SemiLEDs’ revenue down 40% on last quarter but up year-on-year

For its fiscal fourth-quarter 2012 (to end-August), LED chip and component maker SemiLEDs Corp of Hsinchu Science Park, Taiwan has reported revenue of $5.5m, up 3% on $5.3m a year ago but down 40% on $9.2m  last quarter. Revenue for full-year fiscal 2012 was $29.3m, down 14% on fiscal 2011’s $33.9m.

Fiscal Q4/2011 Q1/2012 Q2/2012 Q3/2012 Q4/2012
Revenue $5.3m $6.75m $7.9m $9.2m $5.5m

Founded in 2005, SemiLEDs’ manufactures proprietary blue, green and ultraviolet (UV) LED chips under the MvpLED (metal vertical photon LED) brand for sale mainly to chip-packaging customers in China, Taiwan and other parts of Asia such as Korea, or to distributors who sell to packagers. It also packages chips into LED components for sale to distributors and end-customers in selected markets (mainly for general lighting applications, including street lights and commercial, industrial and residential lighting).

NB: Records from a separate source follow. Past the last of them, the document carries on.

(** * Arweave bundle upload: batching and the resumable upload generator

    A shallow embedding of
    [js/packages/cli/src/helpers/upload/arweave-bundle.ts]:
    the bundle-range computation [getBundleRange], the per-pair processing
    [processBundleFilePair], the per-bundle step [processBundle] and the
    generator [makeArweaveBundleUploadGenerator].

    Conventions of the embedding.
    - JS numbers that hold byte counts are [Z] (they are exact integers in
      the source as long as they stay below 2^53); array lengths and loop
      counters are [nat].
    - Strings and Buffers are [string], read as sequences of bytes (UTF-8).
    - An [async] computation is a value of [M A]: the trace of the external
      calls it made, in order, and its outcome, fulfilled or rejected.
    - The file system, the MIME table, JSON parsing of asset manifests, the
      signers and the storage network are external collaborators: they are
      the fields of [Env]. Logging is not modelled. *)

From Stdlib Require Import ZArith Lia Bool Ascii String.
From stdpp Require Import list strings.

Local Open Scope string_scope.
Local Open Scope Z_scope.
Local Open Scope list_scope.

(** ** Data model *)

(** A transaction tag, [{ name, value }]. *)
Record Tag := { tag_name : string; tag_value : string }.

(** [arbundles]' DataItem as far as the source uses it: the data, the tags
    and the id, which is assigned by [sign]. The source never reads [id]
    before the item is signed; the embedding holds the empty string there. *)
Record DataItem := { data : string; tags : list Tag; id : string }.

(** [type FilePair = { key; image; manifest }]. *)
Record FilePair := { key : string; image : string; manifest : string }.

(** [type BundleRange = { count; size }]. *)
Record BundleRange := { count : nat; size : Z }.

(** [type Manifest = { image; properties: { files: [{type, uri}] } }], the
    contents of an asset's JSON file "in its minimal form". *)
Record ManifestFile := { file_type : string; file_uri : string }.
Record ManifestProperties := { files : list ManifestFile }.
Record Manifest := {
  m_image : string;
  properties : ManifestProperties;
  m_rest : string  (* the members the type leaves out, as parsed *)
}.

(** [type ArweavePathManifest]: [paths] is a JS object used as a map from a
    file name to [{ id }]; it is built once, by an object literal, and never
    updated, so it is kept as the association list of that literal. *)
Record ArweavePathManifest := {
  pm_manifest : string;
  pm_version : string;
  paths : list (string * string);
  index_path : string
}.

(** [type ProcessedBundleFilePairs]. *)
Record ProcessedBundleFilePairs := {
  acc_cacheKeys : list string;
  acc_dataItems : list DataItem;
  acc_arweavePathManifestLinks : list string;
  acc_updatedManifests : list Manifest
}.

(** [type UploadGeneratorResult = Omit<ProcessedBundleFilePairs, 'dataItems'>]. *)
Record UploadGeneratorResult := {
  cacheKeys : list string;
  arweavePathManifestLinks : list string;
  updatedManifests : list Manifest
}.
(** * REA project dashboard: filter and view-state synchronisation

    A shallow embedding of [src/components/ProjectMap.js] and
    [src/utils/convertExcelToGeoJSON.js].

    - [JS]       the JavaScript values and string operations the code uses;
    - [Mapbox]   the renderer's expression language, as far as the code
                 builds expressions of it, with its evaluation;
    - [ProjectMap] the component: its hooks, the map object behind
                 [map.current], the pending timers, and one function per
                 callback of the source;
    - [Excel]    the spreadsheet-to-feature conversion;
    - [Design]   the wording of the design document, to compare the code with;
    - [Scenario] concrete runs for the examples.

    How the component is modelled.  A state setter writes its cell at once,
    and an updater function passed to a setter is handed the value of the
    cell at that point: this is the pending state React hands to updaters.
    The callbacks created by a render ([toggleYear], [clearAll], ...) read
    the cells as that render saw them; React renders again after each event,
    so they read the cells as the previous event left them.  The callbacks
    registered on the map by the [load] callback are created once.  What the
    renderer returns (the clicked feature, the features a query finds) comes
    with the event.  [setTimeout] callbacks are kept in a queue; one may run
    when its delay has elapsed and no callback set earlier with the same or a
    shorter delay is still waiting.  The hover handlers and the popup of a
    point, which write no state, are left out. *)

From Stdlib Require Import ZArith String Ascii List Bool Lia SpecFloat.
From stdpp Require Import base option list strings gmap.

Set Warnings "-register-all".
Open Scope string_scope.

(* ================================================================== *)
(** ** JavaScript values and strings *)
(* ================================================================== *)

Module JS.

(** A JavaScript number is an IEEE 754 binary64. *)
Definition number := spec_float.
Definition prec : Z := 53.
Definition emax : Z := 1024.

Definition of_Z (z : Z) : number := binary_normalize prec emax z 0 false.
Definition div : number -> number -> number := SFdiv prec emax.
Definition mul : number -> number -> number := SFmul prec emax.

(** The primitive values a spreadsheet cell or a GeoJSON property holds. *)
Inductive value :=
| Undefined
| Null
| Bool (b : bool)
| Num (n : number)
| Str (s : string).

(** ToBoolean on numbers: [0], [-0] and [NaN] are falsy. *)
Definition truthy_number (n : number) : bool :=
  match n with
  | S754_zero _ | S754_nan => false
  | _ => true
  end.

Definition is_zero (n : number) : bool :=
  match n with
  | S754_zero _ => true
  | _ => false
  end.

(** ToBoolean. *)
Definition truthy (v : value) : bool :=
  match v with
  | Undefined | Null => false
  | Bool b => b
  | Num n => truthy_number n
  | Str s => negb (String.eqb s "")
  end.

(** [hay.includes(needle)], that is [hay.indexOf(needle) >= 0]. *)
Fixpoint includes (needle hay : string) : bool :=
  String.prefix needle hay ||
  match hay with
  | EmptyString => false
  | String _ rest => includes needle rest
  end.

(** [s.toUpperCase()] on ASCII text: the letters a..z are mapped to A..Z and
    every other character is kept. *)
Definition upper_ascii (c : ascii) : ascii :=
  let n := nat_of_ascii c in
  if (97 <=? n)%nat && (n <=? 122)%nat then ascii_of_nat (n - 32) else c.

Fixpoint toUpperCase (s : string) : string :=
  match s with
  | EmptyString => EmptyString
  | String c rest => String (upper_ascii c) (toUpperCase rest)
  end.

(** [s.replace(pat, rep)] with a one-character string pattern: only the first
    occurrence is replaced. *)
Fixpoint replace_first (pat rep : ascii) (s : string) : string :=
  match s with
  | EmptyString => EmptyString
  | String c rest =>
      if Ascii.eqb c pat then String rep rest
      else String c (replace_first pat rep rest)
  end.

(** [Math.round]: the integer nearest to [x], a tie going towards +infinity;
    [NaN], the infinities, the zeros and the integers are returned as they
    are, and a result of zero keeps the sign of [x]. *)
Definition Math_round (x : number) : number :=
  match x with
  | S754_finite s m e =>
      if (0 <=? e)%Z then x
      else
        let v := if s then Z.neg m else Z.pos m in
        let r := ((2 * v + 2 ^ (- e)) / 2 ^ (1 - e))%Z in
        if (r =? 0)%Z then S754_zero s else of_Z r
  | _ => x
  end.
(** * Reliability evaluator: incident classification, retry cascade, metrics

    A shallow embedding of [src/evals/reliability_eval.py]
    (class [ReliabilityEvaluator]) and the properties of its incident
    lifecycle.

    Modelling conventions.
    - Python [float] is IEEE binary64, here Rocq's primitive [float]; the
      literals [0.3], [0.8], ... denote the same binary64 values in both.
    - Python [int] is [Z].
    - A naive [datetime] is the number of microseconds since [datetime.min]
      (0001-01-01T00:00:00) and a [timedelta] a number of microseconds, both
      in [Z].  Adding a [timedelta] to a [datetime], or subtracting it, raises
      [OverflowError] when the result is not a date of the years 1 to 9999.
    - [FailureIncident] objects are mutable and shared by reference (the
      evaluator's list, the attempt's back-reference and the cascade all name
      the same object), so they live in a store indexed by locations.
    - The module-level generator [random] and the wall clock are oracles
      carried in the state: the n-th call of [random.random()] returns the
      n-th element of a stream, and the n-th evaluation of the incident-id
      f-string (which reads the clock and [random.randint]) returns the n-th
      element of a stream of strings.
    - A Python call returns, raises or (for a loop run with too little fuel)
      runs out of fuel: type [Outcome].  A call that raises leaves the
      evaluator in the state it had reached. *)

From Stdlib Require Import ZArith List String Ascii Bool Lia Arith.
From Stdlib Require Import PrimFloat Uint63 Decimal DecimalString.
From Stdlib Require Import Sorted DecimalZ Permutation.
From Stdlib Require Import SpecFloat FloatOps.
Import ListNotations.

Set Warnings "-inexact-float".

Local Open Scope string_scope.
Local Open Scope list_scope.
Local Open Scope Z_scope.

(** ** Enumerations *)

Inductive FailureType : Type :=
| AUTHENTICATION_FAILED
| NETWORK_TIMEOUT
| PAYMENT_DECLINED
| PROGRAM_FULL
| SITE_MAINTENANCE
| CAPTCHA_CHALLENGE
| RATE_LIMITED
| FORM_VALIDATION_ERROR.

Inductive InterventionType : Type :=
| MANUAL_LOGIN
| CREDENTIAL_UPDATE
| PAYMENT_METHOD_UPDATE
| CUSTOMER_SUPPORT
| SYSTEM_RESTART.

(** [FailureType.X.value] *)
Definition FailureType_value (ft : FailureType) : string :=
  match ft with
  | AUTHENTICATION_FAILED => "authentication_failed"
  | NETWORK_TIMEOUT => "network_timeout"
  | PAYMENT_DECLINED => "payment_declined"
  | PROGRAM_FULL => "program_full"
  | SITE_MAINTENANCE => "site_maintenance"
  | CAPTCHA_CHALLENGE => "captcha_challenge"
  | RATE_LIMITED => "rate_limited"
  | FORM_VALIDATION_ERROR => "form_validation_error"
  end.

(** [InterventionType.X.value] *)
Definition InterventionType_value (it : InterventionType) : string :=
  match it with
  | MANUAL_LOGIN => "manual_login"
  | CREDENTIAL_UPDATE => "credential_update"
  | PAYMENT_METHOD_UPDATE => "payment_method_update"
  | CUSTOMER_SUPPORT => "customer_support"
  | SYSTEM_RESTART => "system_restart"
  end.

(** The members of [FailureType] in the order the class body declares them
    (the order [list(FailureType)] iterates in). *)
Definition FailureType_members : list FailureType :=
  [AUTHENTICATION_FAILED; NETWORK_TIMEOUT; PAYMENT_DECLINED; PROGRAM_FULL;
   SITE_MAINTENANCE; CAPTCHA_CHALLENGE; RATE_LIMITED; FORM_VALIDATION_ERROR].

(** Enum members compare by identity. *)
Definition FailureType_eqb (a b : FailureType) : bool :=
  match a, b with
  | AUTHENTICATION_FAILED, AUTHENTICATION_FAILED
  | NETWORK_TIMEOUT, NETWORK_TIMEOUT
  | PAYMENT_DECLINED, PAYMENT_DECLINED
  | PROGRAM_FULL, PROGRAM_FULL
  | SITE_MAINTENANCE, SITE_MAINTENANCE
  | CAPTCHA_CHALLENGE, CAPTCHA_CHALLENGE
  | RATE_LIMITED, RATE_LIMITED
  | FORM_VALIDATION_ERROR, FORM_VALIDATION_ERROR => true
  | _, _ => false
  end.

(** Position of a member in the declaration order. *)
Fixpoint index_of (ft : FailureType) (l : list FailureType) : nat :=
  match l with
  | [] => 0
  | x :: r => if FailureType_eqb x ft then 0 else S (index_of ft r)
  end.

Definition declaration_index (ft : FailureType) : nat :=
  index_of ft FailureType_members.

(** [x in [a, b, ...]] on enum members *)
Definition py_in (x : FailureType) (l : list FailureType) : bool :=
  existsb (FailureType_eqb x) l.

(** ** Time *)

Definition datetime : Type := Z.
Definition timedelta : Type := Z.

(** [datetime.min] and [datetime.max] (9999-12-31T23:59:59.999999) *)
Definition datetime_min : datetime := 0.
Definition datetime_max : datetime := 315537897599999999.

(** The instants that are [datetime] values. *)
Definition in_datetime_range (t : Z) : bool :=
  (datetime_min <=? t) && (t <=? datetime_max).

(** [timedelta(minutes=m)] *)
Definition timedelta_minutes (m : Z) : timedelta := m * 60000000.

(** ** Numbers of the metrics dictionary: an [int] or a [float] *)

Inductive pynum : Type :=
| PyInt (z : Z)
| PyFloat (f : float).

(** [float(z)]; exact for [|z| < 2^53], which covers every count. *)
Definition float_of_Z (z : Z) : float :=
  match z with
  | Z0 => PrimFloat.zero
  | Zpos _ => PrimFloat.of_uint63 (Uint63.of_Z z)
  | Zneg p => PrimFloat.opp (PrimFloat.of_uint63 (Uint63.of_Z (Zpos p)))
  end.

(** Python's [==] between numbers *)
Definition py_num_eq (a b : pynum) : bool :=
  match a, b with
  | PyInt x, PyInt y => Z.eqb x y
  | PyInt x, PyFloat g => PrimFloat.eqb (float_of_Z x) g
  | PyFloat f, PyInt y => PrimFloat.eqb f (float_of_Z y)
  | PyFloat f, PyFloat g => PrimFloat.eqb f g
  end.

(** [str(n)] for an [int] *)
Definition py_str (n : Z) : string := NilZero.string_of_int (Z.to_int n).

(** ** Data classes *)

Module FailureIncident.
Record t : Type := mk {
  incident_id : string;
  signup_id : string;
  provider : string;
  failure_type : FailureType;
  timestamp : datetime;
  resolved : bool;
  resolution_time : option datetime;
  retry_count : Z;
  manual_intervention : bool;
  intervention_type : option InterventionType;
  error_message : string
}.

(** Attribute assignments [incident.f = v] *)
Definition set_resolved (v : bool) (i : t) : t :=
  mk (incident_id i) (signup_id i) (provider i) (failure_type i)
     (timestamp i) v (resolution_time i) (retry_count i)
     (manual_intervention i) (intervention_type i) (error_message i).
Definition set_resolution_time (v : option datetime) (i : t) : t :=
  mk (incident_id i) (signup_id i) (provider i) (failure_type i)
     (timestamp i) (resolved i) v (retry_count i)
     (manual_intervention i) (intervention_type i) (error_message i).
Definition set_retry_count (v : Z) (i : t) : t :=
  mk (incident_id i) (signup_id i) (provider i) (failure_type i)
     (timestamp i) (resolved i) (resolution_time i) v
     (manual_intervention i) (intervention_type i) (error_message i).
Definition set_manual_intervention (v : bool) (i : t) : t :=
  mk (incident_id i) (signup_id i) (provider i) (failure_type i)
     (timestamp i) (resolved i) (resolution_time i) (retry_count i)
     v (intervention_type i) (error_message i).
Definition set_intervention_type (v : option InterventionType) (i : t) : t :=
  mk (incident_id i) (signup_id i) (provider i) (failure_type i)
     (timestamp i) (resolved i) (resolution_time i) (retry_count i)
     (manual_intervention i) v (error_message i).
End FailureIncident.

(** A reference to a [FailureIncident] object. *)
Definition loc : Type := nat.

Module SignupAttempt.
Record t : Type := mk {
  signup_id : string;
  user_id : string;
  provider : string;
  program_id : string;
  timestamp : datetime;
  success : bool;
  failure_incident : option loc;
  retry_of : option string
}.
End SignupAttempt.

(** ** State and the monad of Python calls *)

Record World : Type := mkWorld {
  signup_attempts : list SignupAttempt.t;     (* self.signup_attempts *)
  failure_incidents : list loc;               (* self.failure_incidents *)
  heap : loc -> FailureIncident.t;            (* the incident objects *)
  next_loc : loc;                             (* next fresh reference *)
  random_stream : nat -> float;               (* results of random.random() *)
  random_calls : nat;                         (* calls made so far *)
  incident_id_stream : nat -> string;         (* results of the id f-string *)
  incident_id_calls : nat
}.

(** How a call ends.  The evaluator has no [raise] statement; what it calls
    raises on these data in one place only, the arithmetic on [datetime]
    values ([datetime_add], [datetime_sub] below). *)
Inductive Outcome (A : Type) : Type :=
| Returned (a : A) (w : World)
| Raised (exc : string) (w : World)
| OutOfFuel.
Arguments Returned {A} a w.
Arguments Raised {A} exc w.
Arguments OutOfFuel {A}.

Definition M (A : Type) : Type := World -> Outcome A.

Definition ret {A} (a : A) : M A := fun w => Returned a w.

Definition bind {A B} (m : M A) (k : A -> M B) : M B :=
  fun w =>
    match m w with
    | Returned a w' => k a w'
    | Raised exc w' => Raised exc w'
    | OutOfFuel => OutOfFuel
    end.

Notation "x <- m ;; k" := (bind m (fun x => k))
  (at level 61, m at next level, right associativity).
Notation "m ;;; k" := (bind m (fun _ => k))
  (at level 61, right associativity).

Definition out_of_fuel {A} : M A := fun _ => OutOfFuel.

(** An exception leaves the state as it is. *)
Definition raise {A} (exc : string) : M A := fun w => Raised exc w.

(** [dt + td] and [dt - td] for a [datetime] and a [timedelta]:
    [OverflowError] ("date value out of range") when the result is not a
    [datetime].  (A [timedelta] too large to be constructed, which is an
    [OverflowError] as well, takes every [datetime] out of the range.) *)
Definition datetime_add (dt : datetime) (td : timedelta) : M datetime :=
  if in_datetime_range (dt + td) then ret (dt + td)
  else raise "OverflowError".

Definition datetime_sub (dt : datetime) (td : timedelta) : M datetime :=
  if in_datetime_range (dt - td) then ret (dt - td)
  else raise "OverflowError".

(** Store update at one location *)
Definition heap_set (h : loc -> FailureIncident.t) (l : loc)
    (v : FailureIncident.t) : loc -> FailureIncident.t :=
  fun l' => if Nat.eqb l' l then v else h l'.

(** Reading the object behind a reference *)
Definition deref (l : loc) : M FailureIncident.t :=
  fun w => Returned (heap w l) w.

(** [incident.f = v] through a reference *)
Definition assign (l : loc) (upd : FailureIncident.t -> FailureIncident.t)
    : M unit :=
  fun w =>
    Returned tt
      (mkWorld (signup_attempts w) (failure_incidents w)
         (heap_set (heap w) l (upd (heap w l))) (next_loc w)
         (random_stream w) (random_calls w)
         (incident_id_stream w) (incident_id_calls w)).

(** Constructing a [FailureIncident] allocates a fresh object. *)
Definition new_FailureIncident (v : FailureIncident.t) : M loc :=
  fun w =>
    Returned (next_loc w)
      (mkWorld (signup_attempts w) (failure_incidents w)
         (heap_set (heap w) (next_loc w) v) (S (next_loc w))
         (random_stream w) (random_calls w)
         (incident_id_stream w) (incident_id_calls w)).

(** [self.signup_attempts.append(a)] *)
Definition append_signup_attempt (a : SignupAttempt.t) : M unit :=
  fun w =>
    Returned tt
      (mkWorld (signup_attempts w ++ [a]) (failure_incidents w)
         (heap w) (next_loc w)
         (random_stream w) (random_calls w)
         (incident_id_stream w) (incident_id_calls w)).

(** [random.random()] *)
Definition random_random : M float :=
  fun w =>
    Returned (random_stream w (random_calls w))
      (mkWorld (signup_attempts w) (failure_incidents w)
         (heap w) (next_loc w)
         (random_stream w) (S (random_calls w))
         (incident_id_stream w) (incident_id_calls w)).

(** [f"incident_{datetime.now().strftime('%Y%m%d_%H%M%S')}_{random.randint(1000, 9999)}"] *)
Definition fresh_incident_id : M string :=
  fun w =>
    Returned (incident_id_stream w (incident_id_calls w))
      (mkWorld (signup_attempts w) (failure_incidents w)
         (heap w) (next_loc w)
         (random_stream w) (random_calls w)
         (incident_id_stream w) (S (incident_id_calls w))).

(** ** Incident classifier: [_generate_failure_incident] *)

(** The [if / elif / else] that picks the provider's weight table. *)
Definition failure_types_of (provider : string) : list (FailureType * float) :=
  if (provider =? "skiclubpro")%string then
    [ (AUTHENTICATION_FAILED, 0.3%float);
      (RATE_LIMITED, 0.2%float);
      (NETWORK_TIMEOUT, 0.2%float);
      (PAYMENT_DECLINED, 0.15%float);
      (SITE_MAINTENANCE, 0.1%float);
      (CAPTCHA_CHALLENGE, 0.05%float) ]
  else if (provider =? "daysmart")%string then
    [ (FORM_VALIDATION_ERROR, 0.25%float);
      (PROGRAM_FULL, 0.25%float);
      (NETWORK_TIMEOUT, 0.2%float);
      (AUTHENTICATION_FAILED, 0.15%float);
      (PAYMENT_DECLINED, 0.15%float) ]
  else (* campminder *)
    [ (PROGRAM_FULL, 0.4%float);
      (PAYMENT_DECLINED, 0.2%float);
      (NETWORK_TIMEOUT, 0.2%float);
      (AUTHENTICATION_FAILED, 0.2%float) ].
(** X10. [skip_space_and_comments] moves forward only, stops at a
    character that is neither whitespace nor a semicolon (or at the end),
    skips no delimiter the scanner would count, and applying it again
    changes nothing. *)
Theorem skip_space_and_comments_spec (s : string) :
  (exists skipped, s = (skipped ++ skip_space_and_comments s)%string)
  /\ match skip_space_and_comments s with
     | EmptyString => True
     | String ch _ => WHITESPACE ch = false /\ (ch =? semicolon)%char = false
     end
  /\ structural (skip_space_and_comments s) = structural s
  /\ skip_space_and_comments (skip_space_and_comments s)
     = skip_space_and_comments s.
Proof.
  destruct (skip_space_and_comments_bounded (String.length s) s (le_n _))
    as (Hs & Ht & Hi).
  repeat split; try assumption.
  destruct (skip_space_and_comments s) as [|ch rest] eqn:E; [exact I|].
  now apply (skip_space_and_comments_head s ch rest).
Qed.

(** X11. When [read_symbol] finds a symbol, the text from the first
    character that is neither whitespace nor comment is that symbol
    followed by the returned rest; the symbol is not empty, holds symbol
    characters only, and is as long as it can be. When it finds none, the
    returned rest is the text from that first character on. *)
Theorem read_symbol_splits_the_text (s : string) :
  match read_symbol s with
  | (Some symbol, after) =>
      skip_space_and_comments s = (symbol ++ after)%string
      /\ symbol <> EmptyString
      /\ all_chars symbol_char symbol = true
      /\ match after with
         | EmptyString => True
         | String ch _ => symbol_char ch = false
         end
  | (None, after) => after = skip_space_and_comments s
  end.
Proof.
  destruct (read_symbol s) as [[symbol|] after] eqn:E.
  - pose proof (read_symbol_truthy s symbol after E) as Ht.
    unfold read_symbol in E.
    destruct (skip_space_and_comments s) as [|ch rest]; [discriminate|].
    destruct (delimiter_or_quote ch); [discriminate|].
    pose proof (read_token_spec (String ch rest)) as Hspec.
    destruct (read_token (String ch rest)) as [tok aft].
    injection E as <- <-. destruct Hspec as (Hs & Ha & Hafter).
    repeat split; try assumption. intros ->. discriminate.
  - unfold read_symbol in E.
    destruct (skip_space_and_comments s) as [|ch rest].
    + now injection E as <-.
    + destruct (delimiter_or_quote ch).
      * now injection E as <-.
      * destruct (read_token (String ch rest)). discriminate.
Qed.

(** ** File discovery and the command line *)

Section Discovery.

Variable fs : FileSystem.
Variable to_path : string -> Path.
Variable extension_order : list string.
Lemma ingest_regions (q : pystr) :
  rows_of regions fs' q
  = rows_of regions fs q
    ++ if decide (inventory_path country_dir = q)
       then run_region_rows clk country region addrs nodes_dict fs else [].
Proof.
  unfold ingest, run_output_dir; cbv zeta. rewrite region_bounds_read'. unfold run_region_rows.
  destruct (bounds_min_lat (run_region_bounds _ _ _ _ _ _)).
  - match goal with |- context [match bounds_min_lat ?b with _ => _ end] =>
      destruct (bounds_min_lat b) end;
    rewrite ?update_global_inventory_other by reflexivity;
    rewrite update_country_inventory_regions;
    rewrite create_inventory_db_other, process_addresses_other by reflexivity;
    reflexivity.
  - rewrite create_inventory_db_other, process_addresses_other by reflexivity.
    destruct (decide _); now rewrite app_nil_r.
Qed.

Lemma country_bounds_read' :
  is_Some (bounds_min_lat (run_region_bounds clk country region addrs nodes_dict fs)) ->
  select_inventory_bounds
    (rows_of regions
       (update_country_inventory country_dir region
          (run_region_bounds clk country region addrs nodes_dict fs)
          (create_inventory_db clk (length addrs) (path_join country_dir region) addrs
             (process_addresses_to_db clk 0 addrs nodes_dict
                (path_join country_dir region) fs)))
       (inventory_path country_dir))
  = run_country_bounds clk country region addrs nodes_dict fs.
Proof.
  intros [m Er].
  rewrite update_country_inventory_regions, decide_True by reflexivity.
  rewrite create_inventory_db_other, process_addresses_other by reflexivity.
  unfold run_country_bounds, run_region_rows. now rewrite Er.
Qed.

Lemma ingest_countries (q : pystr) :
  rows_of countries fs' q
  = rows_of countries fs q
    ++ if decide (inventory_path RESULTS_FOLDERPATH = q)
       then run_country_rows clk country region addrs nodes_dict fs else [].
Proof.
  unfold ingest, run_output_dir; cbv zeta. rewrite region_bounds_read'.
  unfold run_country_rows, run_region_rows.
  destruct (bounds_min_lat (run_region_bounds _ _ _ _ _ _)) eqn:Er.
  - assert (Hcb : select_inventory_bounds
                    (rows_of regions
                       (update_country_inventory country_dir region
                          (run_region_bounds clk country region addrs nodes_dict fs)
                          (create_inventory_db clk (length addrs)
                             (path_join country_dir region) addrs
                             (process_addresses_to_db clk 0 addrs nodes_dict
                                (path_join country_dir region) fs)))
                       (inventory_path country_dir))
                  = run_country_bounds clk country region addrs nodes_dict fs).
    { rewrite update_country_inventory_regions, decide_True by reflexivity.
      rewrite create_inventory_db_other, process_addresses_other by reflexivity.
      unfold run_country_bounds, run_region_rows. now rewrite Er. }
    rewrite Hcb. destruct (bounds_min_lat (run_country_bounds _ _ _ _ _ _)).
    + rewrite update_global_inventory_countries.
      rewrite update_country_inventory_other by reflexivity.
      rewrite create_inventory_db_other, process_addresses_other by reflexivity.
      reflexivity.
    + rewrite update_country_inventory_other by reflexivity.
      rewrite create_inventory_db_other, process_addresses_other by reflexivity.
      destruct (decide _); now rewrite app_nil_r.
  - rewrite create_inventory_db_other, process_addresses_other by reflexivity.
    destruct (decide _); now rewrite app_nil_r.
Qed.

Operating margin has fallen back further, from negative 87% last quarter to negative 296% (back below negative 228% a year ago). As well as the reduction in revenue, margins were impacted by an impairment charge on long-lived assets of $7.5m, and a charge to bad debt expense of $1.4m on accounts and notes receivable from the China SemiLEDs joint venture (formed in January 2010 in Foshan, Guangdong Province).

SemiLEDs says that Q4 results reflect the firm’s reduction in the carrying amount of its investment in China SemiLEDs to zero, compared to the Q3 ending balance of $8.7m. The reduction mainly reflects recognition of the firm’s proportionate share of an impairment charge on China SemiLEDs' long-lived assets related to the increased likelihood that China SemiLEDs’ shareholders would fail to agree to and implement a restructuring plan for the joint venture.

On a non-GAAP basis, net loss was $16.6m, up from $13.2m a year ago and double last quarter’s $8m. Net loss for full-year fiscal 2012 was $37.8m, up from fiscal 2011’s $14.3m.

Cash used in operating activities was $5.2m (more than doubling from $2.5m last quarter, and up on $2m a year ago). During the quarter, cash and cash equivalents fell from $62.9m to $47.2m.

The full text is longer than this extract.